2Cl-C.OXT-A (COA-Cl) is a novel nucleic acid analog that enhances angiogenesis through extracellular signal-regulated kinase 1 or 2 (ERK1/2) activation. ERK1/2 is a well-known kinase that regulates cell survival, proliferation and differentiation in the central nervous system. We performed in vitro and in vivo experiments to investigate whether COA-Cl can attenuate neuronal damage and enhance recovery after brain ischemia. In primary cortical neuron cultures, COA-Cl prevented neuronal injury after 2 h of oxygen-glucose deprivation. COA-Cl increased phospho-ERK levels in a dose-dependent manner and COA-Cl-induced neuroprotection and ERK1/2 activation was inhibited by suramin or PD98059. The effect of COA-Cl was evaluated in vivo with 60 min of middle cerebral artery occlusion combined with bilateral common carotid artery occlusion. COA-Cl or saline was injected intracerebroventricularly 5 min after reperfusion. COA-Cl significantly reduced infarct volume and improved neurological deficits upon injection of 15 or 30 μg/kg COA-Cl. Moreover, COA-Cl reduced the number of TUNEL positive cells in ischemic boundary, while rCBF was not significantly changed by COA-Cl administration. We also evaluated the effect of delayed COA-Cl administration on recovery from brain ischemia by continuous administration of COA-Cl from 1 to 8 days after reperfusion.

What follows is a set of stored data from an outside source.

Lemma no_operation_removes_a_patient_witness :
  store_ready Example.with_ann
  /\ one_run [ Upsert Example.named (py "Doctor") (py "AB");
               Discharge (py "u1") (py "Nurse") (py "CD");
               Upsert Example.with_uid_u1 (py "Doctor") (py "AB") ]
  /\ (exists new,
        values "uid"
          (p_df (run_ops Example.no_dates Example.isoformat Example.isoparse
                   [ Upsert Example.named (py "Doctor") (py "AB");
                     Discharge (py "u1") (py "Nurse") (py "CD");
                     Upsert Example.with_uid_u1 (py "Doctor") (py "AB") ]
                   Example.with_ann))
        = Str (py "u1") :: new)
  /\ 1 <= length
            (rows
               (p_df (run_ops Example.no_dates Example.isoformat Example.isoparse
                        [ Upsert Example.named (py "Doctor") (py "AB");
                          Discharge (py "u1") (py "Nurse") (py "CD");
                          Upsert Example.with_uid_u1 (py "Doctor") (py "AB") ]
                        Example.with_ann))).
Proof.
  assert (store_ready Example.with_ann) as Hready
    by (split; [reflexivity | exact I]).
  assert (one_run [ Upsert Example.named (py "Doctor") (py "AB");
                    Discharge (py "u1") (py "Nurse") (py "CD");
                    Upsert Example.with_uid_u1 (py "Doctor") (py "AB") ]) as Hrun
    by (repeat (constructor; [discriminate|]); constructor).
  split; [exact Hready|]. split; [exact Hrun|].
  destruct (no_operation_removes_a_patient Example.no_dates Example.isoformat
              Example.isoparse Example.with_ann _ Hready Hrun) as [[new Hnew] Hlen].
  split; [exists new; exact Hnew | exact Hlen].
Defined.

Delayed continuous COA-Cl administration also reduced infarct volume. Furthermore, COA-Cl enhanced peri-infarct angiogenesis and synaptogenesis, resulting in improved motor function recovery. Our findings demonstrate that COA-Cl exerts both neuroprotective and neurorestorative effects over a broad therapeutic time window, suggesting COA-Cl might be a novel and potent therapeutic agent for ischemic stroke.

► 2Cl-C.OXT-A (COA-Cl) prevented ischemic neuronal injury in vitro and in vivo. ► COA-Cl-induced neuroprotection was mediated by purinergic receptors and ERK 1/2. ► Delayed COA-Cl administration after reperfusion reduced infarct volume. ► COA-Cl enhanced angiogenesis, synaptogenesis, and motor function recovery.